スペインの作曲家イサーク・アルベニスが1905年から1908年にかけて作曲した組曲「イベリア」の第2巻に収められています。イベリアはスペインの様々な場所、地域から着想を得て書かれています。アルメリアはアンダルシア地方の地中海に面した町で、この曲ではアルメリアの踊りであるタランタスが使われているようです。穏やかな中にもとても特徴的な曲です。
6曲目は、フランツ・リスト(Franz Liszt)の「エステ荘の噴水」(Les Jeux d'eaux à la Villa d'Este)。
エステ荘の噴水は「巡礼の年」の第3年に収められている曲で、アルペジオが無数の滝や噴水の水の流れを感じさせ、その上に神聖な響きを持つ動機が流れていきます。「わたしが与える水はその人の内で泉となり、永遠の命に至る水がわき出る。」というヨハネ福音書からの引用がなされており、噴水自身を表現するとともに、それを見る人々の心も表しているようです。
7曲目は、レオシュ・ヤナーチェク(Leoš Janáček)の「霧の中で ~アンダンテ~」(In the mists 1.Andante)。
チェコの作曲家レオシュ・ヤナーチェクが1912年に4つの小品を収めた霧の中でを作曲します。このころヤナーチェクは60歳を前にまだそれほど名前が売れておらず、先が見えない状況にあったようですが、そうした作曲者自身の心の内が投影されているとも言われています。
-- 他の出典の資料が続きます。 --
(** C2, amended.  For every sequence of [setData] and [clear] calls on a
    new model (with fewer distinct field names than the [int] counter can
    number): the FieldId table numbers the field names of the
    object-shaped records in first-seen order, where the records are taken
    in payload order and the names of one record in ascending order of
    their UTF-16 code units, each once, whatever order the payload text
    wrote them in (the names of a record read from a text are the names
    the text writes); one id per name and one name per id; every name that
    occurs has an id; what an earlier state of the run maps a name or an id
    to, the final state maps it to as well, and the counter never goes
    back; and [clear] leaves [m_roleIds], [m_roleNames] and [m_nextRoleId]
    as they are. *)
Theorem field_ids_first_seen_and_stable (cs : list call) :
  FieldId (length (first_seen [] (concat (call_fields <$> cs)))) ≤ INT_MAX →
  table_is (first_seen [] (concat (call_fields <$> cs))) (run cs create) ∧
  (∀ v, fields_in_order v (record_fields v)) ∧
  (∀ members k, k ∈ record_fields (parsed members) ↔ k ∈ members.*1) ∧
  NoDup (first_seen [] (concat (call_fields <$> cs))) ∧
  (∀ name, name ∈ concat (call_fields <$> cs) →
     ∃ id, m_roleIds (run cs create) !! name = Some id ∧
           m_roleNames (run cs create) !! id = Some name) ∧
  (∀ n1 n2 id, m_roleIds (run cs create) !! n1 = Some id →
               m_roleIds (run cs create) !! n2 = Some id → n1 = n2) ∧
  (∀ cs1 cs2, cs = cs1 ++ cs2 →
     m_roleIds (run cs1 create) ⊆ m_roleIds (run cs create) ∧
     m_roleNames (run cs1 create) ⊆ m_roleNames (run cs create) ∧
     m_nextRoleId (run cs1 create) ≤ m_nextRoleId (run cs create)) ∧
  (∀ m, m_roleIds (clear m).1 = m_roleIds m ∧
        m_roleNames (clear m).1 = m_roleNames m ∧
        m_nextRoleId (clear m).1 = m_nextRoleId m).
Proof.
  intros Hb. pose proof (reachable_table cs Hb) as Ht.
  split_and!; [done|apply record_fields_in_order|apply record_fields_parsed
              |by apply first_seen_NoDup, NoDup_nil| | | |done].
  - intros name Hin.
    assert (is_Some (m_roleIds (run cs create) !! name)) as [id Hid].
    { eapply table_is_known; [done|]. apply elem_of_first_seen. by right. }
    exists id. split; [done|]. by apply Ht.
  - intros n1 n2 id H1 H2. destruct Ht as (_ & _ & Hnames).
    apply Hnames in H1, H2. congruence.
  - intros cs1 cs2 ->.
    rewrite fmap_app, concat_app, first_seen_app in Hb, Ht.
    eapply table_is_prefix; [|done|apply first_seen_prefix].
    apply reachable_table.
    pose proof (first_seen_length
      (first_seen [] (concat (call_fields <$> cs1)))
      (concat (call_fields <$> cs2))).
    unfold FieldId in *. lia.
Qed.

(** C4.  When the document is not an array, [setJsonData] returns the
    model it was given (the same rows, the same row count, the same FieldId
    table and counter) and prints the error. *)
Theorem setJsonData_rejects_non_array (doc : QJsonDocument) (m : JvmListModel) :
  isArray doc = false →
  (setJsonData doc m).1 = m ∧
  m_items (setJsonData doc m).1 = m_items m ∧
  count (setJsonData doc m).1 = count m ∧
  m_roleIds (setJsonData doc m).1 = m_roleIds m ∧
  m_roleNames (setJsonData doc m).1 = m_roleNames m ∧
  m_nextRoleId (setJsonData doc m).1 = m_nextRoleId m ∧
  Log Warning "[CPP] ERROR: JSON data is not an array" ∈ (setJsonData doc m).2.
Proof.
  intros Hdoc. destruct doc; try discriminate; cbn;
    split_and!; try done; rewrite !elem_of_cons; tauto.
Qed.

(** C7.  After [setJsonData] on an array, [count()] is the number of
    object-shaped records of the array; the rows are those records in
    order, so a record that is not an object does not stop the ones after
    it; and one warning is printed for every record that is skipped. *)
Theorem count_is_number_of_object_records (a : list QJsonValue) (m : JvmListModel) :
  count (setJsonData (DocArray a) m).1 = Z.of_nat (object_records a) ∧
  m_items (setJsonData (DocArray a) m).1 = rows_of a ∧
  (skipped (setJsonData (DocArray a) m).2 + object_records a)%nat = length a.
Proof.
  unfold count. cbn [setJsonData fst snd m_items].
  rewrite foldl_setJsonData_value_rows. cbn [fst app].
  split_and!; [by rewrite length_rows_of|done|].
  rewrite skipped_app.
  pose proof (foldl_setJsonData_value_skipped a
    ([], (m, [Log Debug "[CPP] JvmListModel::setJsonData called";
              Log Debug "[CPP] JSON data length:";
              Log Debug "[CPP] Parsed"]))) as H.
  cbn [fst snd] in H.
  replace (skipped [Log Debug "[CPP] Model updated with"; Log Debug "[CPP] Roles:"])
    with 0%nat by done.
  replace (skipped [Log Debug "[CPP] JvmListModel::setJsonData called";
              Log Debug "[CPP] JSON data length:";
              Log Debug "[CPP] Parsed"]) with 0%nat in H by done.
  lia.
Qed.

(** C9, amended.  On every model a sequence of [setData] and [clear] calls
    leads to, reading a field by row and name always gives a result (the
    vector is never read outside its bounds); the result is the invalid
    [QVariant] when the row is out of range, when the name has no FieldId,
    and when the name is empty; and for a row in range and a non-empty
    name that has a FieldId it is the value the row stores under the name,
    or the invalid [QVariant] when the row has none. *)
Theorem get_is_total_and_reads_named_fields (cs : list call) (r : Z) (name : string) :
  FieldId (length (first_seen [] (concat (call_fields <$> cs)))) ≤ INT_MAX →
  is_Some (get (run cs create) r name) ∧
  (¬ (0 ≤ r < count (run cs create)) →
     get (run cs create) r name = Some Invalid) ∧
  (m_roleIds (run cs create) !! name = None →
     get (run cs create) r name = Some Invalid) ∧
  (name = "" → get (run cs create) r name = Some Invalid) ∧
  (∀ item, 0 ≤ r → m_items (run cs create) !! Z.to_nat r = Some item →
     is_Some (m_roleIds (run cs create) !! name) → name ≠ "" →
     get (run cs create) r name = Some (default Invalid (item !! name))).
Proof.
  intros Hb. pose proof (reachable_table cs Hb) as Ht.
  set (m := run cs create) in *.
  pose proof (roleForName_table _ m name Ht) as Hrole.
  destruct Ht as (_ & _ & Hnames).
  split_and!.
  - unfold get. destruct (roleForName m name); [apply data_total|eauto].
  - intros Hr. unfold get. destruct (roleForName m name); [|done].
    by rewrite index_out_of_range.
  - intros Hn. unfold get. by rewrite Hrole, Hn.
  - intros ->. unfold get. rewrite Hrole.
    destruct (m_roleIds m !! "") as [id|] eqn:E; [|done].
    destruct (decide (0 ≤ r < count m)) as [Hr|Hr].
    + rewrite index_in_range by done.
      destruct (lookup_lt_is_Some_2 (m_items m) (Z.to_nat r)) as [item Hitem];
        [unfold count in Hr; lia|].
      rewrite (data_valid_row _ _ _ item) by (done || lia).
      apply Hnames in E. by rewrite E.
    + by rewrite index_out_of_range.
  - intros item H0 Hitem [id Hid] Hne. unfold get. rewrite Hrole, Hid.
    rewrite index_in_range.
    + rewrite (data_valid_row _ _ _ item) by done.
      apply Hnames in Hid. rewrite Hid. unfold isEmpty, fromUtf8.
      by rewrite bool_decide_eq_false_2.
    + apply lookup_lt_Some in Hitem. unfold count. lia.
Qed.
End ListModelSpec.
8曲目は、クロード・ドビュッシー(Claude Debussy)の「沈める寺」(La cathédrale engloutie)。
この曲はブルターニュ地方の古い伝説に着想を得て書かれています。鐘の音で始まり、霧の中から大聖堂が浮かび上がり、曲の途中でその全容を表し、最後にはまた水の中に沈んでいく様子が描かれています。ゆっくりしたテンポの中で、とても息の長いフレーズが印象的な曲です。
後半は、ブラームスのピアノソナタが演奏されました
曲は、ヨハネス・ブラームス(Johannes Brahms)のピアノソナタ第2番(Sonate Nr. 2 fis-Moll op. 2)。
ハンブルク時代の作品で、ブラームス19歳の時に作曲されています。最初から骨太な和音の動機で始まり、「ブラームス来たーっ」という感じの曲です。4楽章で構成されるこの曲。なんとも劇的でロマンチックな第1楽章、幻想的で即興的な第2楽章、独特のリズムを感じる第3楽章、そして音階で力強くフィナーレを迎える第4楽章。
グリモーの演奏。
前半の水に関係する曲は、まあるい水の粒、水のうねり、水が重なり合うさま、水のしぶき、それが映像となって目に見えるような演奏。そして、スタインウェイのコンサートピアノが小さく見えるほどの迫力ある音。本当にピアノ全体が鳴っている印象を受けます。スタインウェイってこんな風に鳴らすことができるんだ、でも本当にスタンウェイだよね?と思い、思わず休憩の時に舞台前まで見に行ってしまいました。本当にスタインウェイでした。いやあ、同じピアノでも、ピアニストによって全然違う姿を見せるんですよね。
後半のブラームスのソナタ2番。これもすごいいい曲で大好きな曲です。グリモーによくあってる気がします。素晴らしい熱演で、終わってからも拍手が鳴りやみません。アンコールも3曲演奏されました。前回ベルリンでベートーヴェンのコンチェルト聞いた時とは全く違った面を見せてくれました。正直、ピアノの演奏をこんなに楽しく聞いたのは久しぶりで興奮しました。人を楽しませるピアノ、迫力満点のピアノ、激しく、豊かな表現力、映像が浮かぶような演奏。どう弾きたいかがよく伝わってきて素晴らしい演奏でした。
会場を出たところで、たまたま奥さんを連れたドイツ人の同僚にばったり出会い、彼もエネルギッシュな演奏だったと興奮気味に語っていました。
素晴らしい演奏の余韻に浸りながら家までドライブします。